O estado, ainda, não produz soluções políticas para conter o genocídio da infância e juventude.

13/09/2010 10:07 - Raízes da África
Por Arísia Barros

Tinha exatos 16 anos, pequena, magra, semi-analfabeta, ainda uma menina, mas já cometera dois assassinatos. Era negra a menina que já cometera dois assassinatos e trazia preso no sorriso a inocência perdida entre o porto da fome e a ausência do afeto, como parentesco próximo. Negra,como quase todas as outras meninas em processo de “ressocialização”.
Era uma população de meninas segregadas e vitimizadas pela geografia das muitas violências: pobreza, tortura, abuso sexual, escravização e abandono. Eram reféns da indiferença social.
Armazenavam sonhos e revoltas. Quando a revolta entrava em combustão, incendiavam os colchões nos quartos insalubres em que viviam como a deportar a natureza atávica da ausência de afetos.
As sobreviventes continuam a percorrer os caminhos entre a tal “ ressocialização” patrocinada pelo estado, o pânico social e a retomada a criminalidade. Pão e circo. Todas náufragas, à deriva de medidas paliativas.
O estado, ainda, não produz soluções políticas para conter o genocídio da infância e juventude.
Segundo alerta o mais recente levantamento do Instituto Brasileiro de Geografia e Estatística, a cor dessa juventude que é riscada do mapa social é em sua maioria negra.
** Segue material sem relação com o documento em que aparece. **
(** The part of [deactivate_multiple_prompts] that runs once the valid
    indices are sorted: the removal loop and the outcome it leads to. *)
Definition remove_sorted {MS : Type} `{!PromptsManager.Ops MS} (sorted : list Z)
  : Py (Controller.t MS) (bool * message * list Prompt.t) :=
  deactivated_prompts <-
    for_each sorted
      (fun deactivated idx =>
         removed <- Controller.call (PromptsManager.deactivate_prompt idx) ;;
         match removed with
         | Some removed_prompt => ret (deactivated ++ [removed_prompt])
         | None => ret deactivated
         end) [] ;;
  if nonempty deactivated_prompts
  then ret (true, DeactivatedCount (length deactivated_prompts), deactivated_prompts)
  else ret (false, NothingDeactivated, []).

(** The number a message reports, for the four messages that report how many
    prompts were activated or closed. *)
Definition reported_count (msg : message) : option nat :=
  match msg with
  | ActivatedCount n | GroupActivated _ n | DeactivatedCount n | GroupDeactivated _ n => Some n
  | _ => None
  end.



(** ** Start-up: _ensure_directory_exists, _initialize and __init__

    The start-up code touches the file system through [Path.exists] and
    [Path.mkdir]; [is_OSError] tells whether the class of an exception
    derives from OSError, the only class [_ensure_directory_exists]
    catches. *)

Module FileSystem.

Class Ops (MS : Type) : Type := {
  (* directory.exists() *)
  path_exists : string -> MS -> MS * res bool;
  (* directory.mkdir(parents=True) *)
  mkdir : string -> MS -> MS * res unit;
  (* isinstance(e, OSError) *)
  is_OSError : exn -> bool
}.

End FileSystem.

(** [try: body except C as e: handler e] for an exception class C: the other
    exceptions pass through. *)
Definition try_except_of {S A : Type} (caught : exn -> bool) (body : Py S A)
    (handler : exn -> Py S A) : Py S A :=
  fun s =>
    match body s with
    | (s', Ret a) => (s', Ret a)
    | (s', Raise e) => if caught e then handler e s' else (s', Raise e)
    end.

Module Startup.

Section Methods.

Context {MS : Type}.
Context `{!FileSystem.Ops MS, !PresetsManager.Ops MS, !PromptsManager.Ops MS,
          !GroupsManager.Ops MS}.

Definition _ensure_directory_exists (directory : string) : Py (Controller.t MS) unit :=
  try_except_of FileSystem.is_OSError
    (present <- Controller.call (FileSystem.path_exists directory) ;;
     if negb present then Controller.call (FileSystem.mkdir directory)
     else ret tt)
    (fun _ => ret tt).

(** The handler of [_initialize] logs the exception and raises it again.
    The two folders are attributes of the controller that never change. *)
Definition _initialize (presets_folder output_folder : string) : Py (Controller.t MS) unit :=
  try_except
    (do _ensure_directory_exists presets_folder ;;
     do _ensure_directory_exists output_folder ;;
     do Controller.call PresetsManager.load_presets ;;
     preset_list <- Controller.call PresetsManager.get_preset_list ;;
     if nonempty preset_list then
       first <- py_getitem preset_list 0 ;;
       do Controller.set_current_preset_name first ;;
       cur <- read Controller.current_preset_name ;;
       do Controller.call (GroupsManager.load_prompt_groups cur) ;;
       current_prompts <- Controller.get_current_prompts ;;
       cur <- read Controller.current_preset_name ;;
       do Controller.call (PromptsManager.load_activation_state cur current_prompts) ;;
       ret tt
     else ret tt)
    (fun e => raise e).

(** [__init__]: the current preset name starts empty, the managers are
    built (their state is [ms]) and [_initialize] runs. *)
Definition __init__ (presets_folder output_folder : string) (ms : MS)
  : Controller.t MS * res unit :=
  _initialize presets_folder output_folder (Controller.mk "" ms).

End Methods.

End Startup.

(** The order [deactivate_multiple_prompts] sorts by is antisymmetric. *)
#[global] Instance Zge_antisymm : AntiSymm (=) Z.ge.
Proof. intros x y. lia. Qed.

(** ** Sample environments for the start-up code and for failures *)

Module Environment.

(** The folders are there, as after main.py has created them. *)
Definition present : FileSystem.Ops World := {|
  FileSystem.path_exists := fun _ => ret true;
  FileSystem.mkdir := fun _ => ret tt;
  FileSystem.is_OSError := fun e =>
    match e with Exception kind => bool_decide (kind = "PermissionError") end
|}.

(** The folders are missing and cannot be created. *)
Definition read_only : FileSystem.Ops World := {|
  FileSystem.path_exists := fun _ => ret false;
  FileSystem.mkdir := fun _ => raise (Exception "PermissionError");
  FileSystem.is_OSError := fun e =>
    match e with Exception kind => bool_decide (kind = "PermissionError") end
|}.

(** A groups manager whose [load_prompt_groups] raises, as on a group file
    that is not valid JSON; everything else is the model. *)
Definition broken_groups : GroupsManager.Ops World := {|
  GroupsManager.prompt_groups := groups;
  GroupsManager.set_prompt_groups := set_groups;
  GroupsManager.load_prompt_groups := fun _ => raise (Exception "JSONDecodeError");
  GroupsManager.get_all_groups := GroupRegistry.get_all_groups;
  GroupsManager.get_prompt_group := GroupRegistry.get_group;
  GroupsManager.create_prompt_group := GroupRegistry.create;
  GroupsManager.update_prompt_group := GroupRegistry.update_group;
  GroupsManager.delete_prompt_group := GroupRegistry.delete_group
|}.

(** A presets manager whose [load_presets] raises; everything else is the
    model. *)
Definition broken_presets : PresetsManager.Ops World := {|
  PresetsManager.load_presets := raise (Exception "JSONDecodeError");
  PresetsManager.extract_prompts := PresetStore.extract;
  PresetsManager.get_preset_list := PresetStore.list_preset_names;
  PresetsManager.get_prompts := PresetStore.get_prompts;
  PresetsManager.get_prefix := PresetStore.get_prefix;
  PresetsManager.create_preset := PresetStore.create_preset;
  PresetsManager.presets := PresetStore.presets
|}.

End Environment.

(** * Properties *)

(** ** Computations: basic equations *)

Lemma bind_Ret {S A B : Type} (m : Py S A) (k : A -> Py S B) (s s' : S) (a : A) :
  m s = (s', Ret a) -> bind m k s = k a s'.
Proof. intros Hm. unfold bind. now rewrite Hm. Qed.

Lemma bind_Raise {S A B : Type} (m : Py S A) (k : A -> Py S B) (s s' : S) (e : exn) :
  m s = (s', Raise e) -> bind m k s = (s', Raise e).
Proof. intros Hm. unfold bind. now rewrite Hm. Qed.

Lemma try_except_Ret {S A : Type} (body : Py S A) (handler : exn -> Py S A) (s s' : S) (a : A) :
  body s = (s', Ret a) -> try_except body handler s = (s', Ret a).
Proof. intros Hb. unfold try_except. now rewrite Hb. Qed.

Lemma try_except_Raise {S A : Type} (body : Py S A) (handler : exn -> Py S A)
    (s s' : S) (e : exn) :
  body s = (s', Raise e) -> try_except body handler s = handler e s'.
Proof. intros Hb. unfold try_except. now rewrite Hb. Qed.




Lemma truthy_true (s : string) : truthy s = true <-> s <> "".
Proof.
  unfold truthy. rewrite negb_true_iff, bool_decide_eq_false. tauto.
Qed.

Lemma truthy_false (s : string) : truthy s = false <-> s = "".
Proof.
  unfold truthy. rewrite negb_false_iff, bool_decide_eq_true. tauto.
Qed.

Lemma nonempty_true {A : Type} (l : list A) : nonempty l = true <-> l <> [].
Proof. destruct l; simpl; split; congruence. Qed.

Lemma nonempty_false {A : Type} (l : list A) : nonempty l = false <-> l = [].
Proof. destruct l; simpl; split; congruence. Qed.

(** Under the bounds check that guards it, [l[i]] is the list lookup. *)
Lemma py_getitem_in_range {S A : Type} (l : list A) (i : Z) (s : S) :
  0 <= i < Z.of_nat (length l) ->
  exists x, l !! Z.to_nat i = Some x /\ py_getitem l i s = (s, Ret x).
Proof.
  intros Hi. unfold py_getitem.
  rewrite (bool_decide_eq_false_2 (i < 0)) by lia.
  rewrite (bool_decide_eq_true_2 (0 <= i)) by lia.
  destruct (l !! Z.to_nat i) as [x |] eqn:Hx.
  - now exists x.
  - apply lookup_ge_None in Hx. lia.
Qed.

(** ** Joining segments with a blank line *)

Lemma string_append_assoc (a b c : string) : (a +:+ b) +:+ c = a +:+ b +:+ c.
Proof.
  induction a as [| ch a IH]; [reflexivity |].
  change (String ch ((a +:+ b) +:+ c) = String ch (a +:+ b +:+ c)).
  now rewrite IH.
Qed.

Lemma concat_snoc (sep x : string) (l : list string) :
  l <> [] -> String.concat sep (l ++ [x]) = String.concat sep l +:+ sep +:+ x.
Proof.
  induction l as [| y l IH]; [congruence |]. intros _.
  destruct l as [| z l].
  - reflexivity.
  - change (String.concat sep ((y :: z :: l) ++ [x]))
      with (y +:+ sep +:+ String.concat sep ((z :: l) ++ [x])).
    rewrite IH by congruence.
    change (String.concat sep (y :: z :: l)) with (y +:+ sep +:+ String.concat sep (z :: l)).
    now rewrite !string_append_assoc.
Qed.

(** The loop that collects the contents is a filter. *)
Lemma collect_contents (init : list string) (active : list Prompt.t) :
  foldl (fun parts prompt =>
           let content := Prompt.content prompt in
           if truthy content then parts ++ [content] else parts) init active
  = init ++ filter (fun c => c <> "") (Prompt.content <$> active).
Proof.
  revert init. induction active as [| p active IH]; intros init; simpl.
  - now rewrite app_nil_r.
  - rewrite IH. destruct (truthy (Prompt.content p)) eqn:Hc.
    + apply truthy_true in Hc. rewrite filter_cons_True by assumption.
      now rewrite <- app_assoc.
    + apply truthy_false in Hc. rewrite filter_cons_False; [reflexivity |].
      intros Hne. now apply Hne.
Qed.

(** ** The controller over any managers *)

Section General.

Context {MS : Type}.
Context `{!PresetsManager.Ops MS, !PromptsManager.Ops MS, !GroupsManager.Ops MS}.

Lemma call_run {A : Type} (method : MS -> MS * res A) (self : Controller.t MS)
    (ms : MS) (r : res A) :
  method (Controller.managers self) = (ms, r) ->
  Controller.call method self = (Controller.mk (Controller.current_preset_name self) ms, r).
Proof. intros Hm. unfold Controller.call. now rewrite Hm. Qed.

Lemma call_pure {A : Type} (method : MS -> MS * res A) (self : Controller.t MS) (r : res A) :
  method (Controller.managers self) = (Controller.managers self, r) ->
  Controller.call method self = (self, r).
Proof. intros Hm. rewrite (call_run _ _ _ _ Hm). now destruct self. Qed.

Lemma switch_preset_out_of_range (index : Z) (presets : list string) (self : Controller.t MS) :
  PresetsManager.get_preset_list (Controller.managers self)
    = (Controller.managers self, Ret presets) ->
  ¬ (0 <= index < Z.of_nat (length presets)) ->
  Controller.switch_preset index self
  = (self, Ret (false, if nonempty presets then InvalidPresetIndex index
                       else NoPresetsAvailable)).
Proof.
  intros Hlist Hout.
  apply try_except_Ret.
  unfold Controller.get_preset_list.
  rewrite (bind_Ret _ _ _ _ _ (call_pure _ _ _ Hlist)).
  destruct (nonempty presets); cbn [negb]; [| reflexivity].
  now rewrite (bool_decide_eq_false_2 _ Hout).
Qed.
Ao não produzir soluções políticas o estado estabelece as fórmulas para a guerra civil e o extermínio de um grande percentual de jovens. Matam e morrem.
Durante toda sua infância, a menina fora brutalizada pela selvagem ejaculação do padrasto que memorizava em seu corpo os caminhos do total desprezo pelos sentimentos alheios.
O homem dizia que amava a menina e a espancava. A mãe desprezava essa menina por ter ser envolvido com seu homem e também a espancava. A mãe a queria morta. Chorava em vários colos femininos o amor materno que nunca tivera.
Na primeira possibilidade de liberdade a menina fugiu e efetuou seu primeiro crime. A menina cultivava em si o monstro da autodestruição. A menina tinha ódio do padrasto e “raiva” da mãe. Esse era o mundo da menina. A menina cultivava em si a identidade da violência como herança maldita da patologia social.
Pobre, pequena, semi-analfabeta e preta a menina era invisível para a sociedade e o mundo da criminalidade arrebanhou um novo cérebro.
A indiferença social impôs a essas meninas, quase mulheres, o exílio em um outro país: o da agressão como parâmetro para a sobrevida .
É incômodo falar dessa menina que caiu morta em um confronto, antes mesmo de completar 18 anos. Tinha nome de santa da igreja católica, mas morreu anônima e pagã da solidariedade humana.
Morreu no mesmo anonimato em que viveu. Anonimato como símbolo da miopia institucional que não “percebe” o genocídio generalizado que vem arrastando a população de jovens, em sua grande maioria pobres, semi-analfabetos e pretos, para vidas sem esperança de futuro.
São clandestinas, as meninas, no discurso político demagogo do estado que se exime da responsabilidade de salvaguardar os preceitos constitucionais da vida humana e possibilitar a cidadania de todas as pessoas.